Could you copy exactly the line that contains "replace (psize - 1" and every line after it to the end of the records, and nothing more?

* **Available data**:
◇ ◇ ◇

Lemma GetBestAction_policy_type (winprob : double) (ai ai' : PokerAI) :
  GetBestAction_policy winprob ai = Ret ai' ->
  type (action ai') <> ACTION_UNSET.
Proof.
  unfold GetBestAction_policy.
  destruct (double_gt winprob dbl_0_5).
  - destruct (double_to_int _); simpl; try discriminate.
    intros [= <-]. discriminate.
  - destruct (double_gt winprob dbl_0_25); intros [= <-]; discriminate.
Qed.

(** C9.  [ActionGetString] returns the token "action_name=fold" for a
    fold, "action_name=call" for a call and "action_name=bet&amount="
    followed by the decimal digits of the amount for a bet (digits that
    read back as the amount); the string [GetBestAction] returns is one
    of the three, for the action it has just set. *)
Theorem ActionGetString_tokens :
  (forall a : Action,
      (type a = FOLD -> fst (ActionGetString a) = "action_name=fold"%string) /\
      (type a = CALL -> fst (ActionGetString a) = "action_name=call"%string) /\
      (type a = BET ->
       fst (ActionGetString a)
       = ("action_name=bet&amount=" ++ format_d (amount a))%string /\
       parse_d (format_d (amount a)) = Some (amount a))) /\
  (forall (host : Host) (sched : list nat) (ai ai' : PokerAI) (w w' : World)
          (s : string),
      GetBestAction sched ai w = Ret (s, ai', w') ->
      str (action ai') = s /\
      (type (action ai') = FOLD /\ s = "action_name=fold"%string \/
       type (action ai') = CALL /\ s = "action_name=call"%string \/
       type (action ai') = BET /\
       s = ("action_name=bet&amount=" ++ format_d (amount (action ai')))%string)).
Proof.
  split.
  - intros a. unfold ActionGetString, action_text; simpl.
    split; [|split].
    + now intros ->.
    + now intros ->.
    + intros ->. split; [reflexivity | apply parse_format_d].
  - intros host sched ai ai' w w' s. unfold GetBestAction.
    destruct (SpawnMonteCarloThreads _ _ _) as [[ai1 w1]| |]; simpl; try discriminate.
    destruct (GetBestAction_policy _ _) as [ai2| |] eqn:Hpol; simpl; try discriminate.
    intros [= <- <- <-]. apply GetBestAction_policy_type in Hpol.
    simpl. split; [reflexivity|].
    unfold action_text. destruct (type (action ai2)); auto. congruence.
Qed.

(** Alone at the table the toy AI wins its thousand games and bets its
    stack. *)
Lemma toy_alone_decision :
  @GetBestAction toy_host (replicate 1003 0%nat) toy_ai_alone 0%nat
  = Ret ("action_name=bet&amount=100"%string,
         set_tally
           (set_action toy_ai_alone (mkAction BET 100 "action_name=bet&amount=100"))
           1000 1000,
         2000%nat).
Proof. vm_compute. reflexivity. Qed.

Lemma ActionGetString_tokens_witness :
  fst (ActionGetString (mkAction FOLD 0 "")) = "action_name=fold"%string /\
  fst (ActionGetString (mkAction CALL 0 "")) = "action_name=call"%string /\
  fst (ActionGetString (mkAction BET 75 "")) = "action_name=bet&amount=75"%string /\
  (BET = FOLD /\ "action_name=bet&amount=100"%string = "action_name=fold"%string \/
   BET = CALL /\ "action_name=bet&amount=100"%string = "action_name=call"%string \/
   BET = BET /\
   "action_name=bet&amount=100"%string
   = ("action_name=bet&amount=" ++ format_d 100)%string).
Proof.
  split; [|split; [|split]].
  - apply (proj1 ActionGetString_tokens (mkAction FOLD 0 "")). reflexivity.
  - apply (proj1 ActionGetString_tokens (mkAction CALL 0 "")). reflexivity.
  - apply (proj1 ActionGetString_tokens (mkAction BET 75 "")). reflexivity.
  - exact (proj2 (proj2 ActionGetString_tokens toy_host _ _ _ _ _ _
                    toy_alone_decision)).
Defined.

(** C10.  An action whose type is none of fold, call and bet is encoded
    as a fold, without failing; this is the action [UpdateGameState]
    leaves behind. *)
Theorem ActionGetString_unset :
  (forall a : Action,
      type a <> FOLD -> type a <> CALL -> type a <> BET ->
      fst (ActionGetString a) = "action_name=fold"%string) /\
  (forall (D : Decoder) (ai : PokerAI) (new_state : cJSON),
      fst (ActionGetString (action (UpdateGameState ai new_state)))
      = "action_name=fold"%string).
Proof.
  split.
  - intros a Hf Hc Hb. unfold ActionGetString, action_text; simpl.
    destruct (type a); congruence.
  - reflexivity.
Qed.

Lemma ActionGetString_unset_witness :
  fst (ActionGetString toy_action) = "action_name=fold"%string.
Proof.
  apply (proj1 ActionGetString_unset toy_action); discriminate.
Defined.

(** ** The deck sampler *)

Lemma arr_get_Some {A : Type} (arr : list A) (i : Z) :
  0 <= i < Z.of_nat (length arr) ->
  exists x, arr_get arr i = Some x /\ arr !! Z.to_nat i = Some x.
Proof.
  intros Hi. unfold arr_get.
  destruct (Z.ltb_spec i 0); [lia|].
  destruct (lookup_lt_is_Some_2 arr (Z.to_nat i)) as [x Hx]; [lia|].
  exists x. now rewrite Hx.
Qed.

Lemma arr_set_Some {A : Type} (arr : list A) (i : Z) (v : A) :
  0 <= i < Z.of_nat (length arr) ->
  arr_set arr i v = Some (<[Z.to_nat i := v]> arr).
Proof.
  intros Hi. unfold arr_set.
  destruct (Z.leb_spec 0 i); [|lia].
  destruct (Z.ltb_spec i (Z.of_nat (length arr))); [|lia].
  reflexivity.
Qed.

(** Overwriting slot [i] of a pool with its last card and dropping the
    last slot removes exactly the card of slot [i]. *)
Lemma swap_with_last (l : list Z) (n i : nat) (value last : Z) :
  (i < S n)%nat ->
  l !! i = Some value ->
  l !! n = Some last ->
  Permutation (take (S n) l) (value :: take n (<[i := last]> l)).
Proof.
  intros Hi Hv Hl.
  rewrite (take_S_r l n last Hl).
  destruct (decide (i = n)) as [->|Hne].
  - assert (value = last) as -> by congruence.
    rewrite take_insert_ge by lia.
    symmetry. apply Permutation_cons_append.
  - assert (Hin : (i < n)%nat) by lia.
    rewrite take_insert_lt by lia.
    assert (Hv' : take n l !! i = Some value) by (rewrite lookup_take_lt; auto).
    assert (Hlen : (i < length (take n l))%nat) by (eapply lookup_lt_Some; eauto).
    rewrite (insert_take_drop (take n l) i last Hlen).
    rewrite <- (take_drop_middle (take n l) i value Hv') at 1.
    rewrite <- app_assoc. simpl.
    rewrite <- Permutation_middle. constructor.
    apply Permutation_app_head.
    rewrite <- Permutation_cons_append. reflexivity.
Qed.

Section Sampler.

Context {host : Host}.
Hypothesis Hrand : rand_nonneg host.

Lemma draw_spec (deck : list Z) (psize : Z) (w : World) :
  0 < psize <= Z.of_nat (length deck) ->
  exists value deck',
    draw deck psize w = Ret (value, deck', psize - 1, snd (rand w)) /\
    length deck' = length deck /\
    In value (pool_of deck psize) /\
    Permutation (pool_of deck psize) (value :: pool_of deck' (psize - 1)).
Proof.
  intros Hsz. unfold draw. specialize (Hrand w).
  destruct (rand w) as [r w'] eqn:Hr. simpl in *.
  destruct (Z.eqb_spec psize 0); [lia|].
  assert (Hidx : 0 <= Z.rem r psize < psize) by (apply Z.rem_bound_pos; lia).
  destruct (arr_get_Some deck (Z.rem r psize)) as (value & -> & Hv); [lia|].
  cbn [of_option res_bind].
  destruct (arr_get_Some deck (psize - 1)) as (last & -> & Hl); [lia|].
  cbn [of_option res_bind].
  rewrite arr_set_Some by lia. cbn [of_option res_bind].
  exists value, (<[Z.to_nat (Z.rem r psize) := last]> deck).
  assert (Hperm : Permutation (pool_of deck psize)
            (value :: pool_of (<[Z.to_nat (Z.rem r psize) := last]> deck) (psize - 1))).
  { unfold pool_of.
    replace (Z.to_nat psize) with (S (Z.to_nat (psize - 1))) by lia.
    apply swap_with_last; auto. lia. }
  split; [reflexivity|]. split; [apply length_insert|]. split; [|exact Hperm].
  eapply Permutation_in; [symmetry; exact Hperm | now left].
Qed.

Lemma draw_n_spec (n : nat) :
  forall (deck : list Z) (psize : Z) (w : World),
    Z.of_nat n <= psize <= Z.of_nat (length deck) ->
    exists cs deck' w',
      draw_n n deck psize w = Ret (cs, deck', psize - Z.of_nat n, w') /\
      length cs = n /\
      length deck' = length deck /\
      Permutation (pool_of deck psize) (cs ++ pool_of deck' (psize - Z.of_nat n)).
Proof.
  induction n as [|n IH]; intros deck psize w Hsz.
  - exists [], deck, w. simpl. rewrite Z.sub_0_r. auto.
  - destruct (draw_spec deck psize w) as (c & deck1 & Hd & Hlen1 & _ & Hp1); [lia|].
    destruct (IH deck1 (psize - 1) (snd (rand w)))
      as (cs & deck2 & w2 & Hn & Hlcs & Hlen2 & Hp2); [lia|].
    exists (c :: cs), deck2, w2. cbn [draw_n]. rewrite Hd. cbn [res_bind].
    rewrite Hn. cbn [res_bind].
    replace (psize - 1 - Z.of_nat n) with (psize - Z.of_nat (S n)) in * by lia.
    repeat split; simpl; try congruence.
    rewrite Hp1, Hp2. reflexivity.
Qed.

◇ ◇ ◇

* **Solution for this problem**:
    replace (psize - 1 - Z.of_nat n) with (psize - Z.of_nat (S n)) in * by lia.
    repeat split; simpl; try congruence.
    rewrite Hp1, Hp2. reflexivity.
Qed.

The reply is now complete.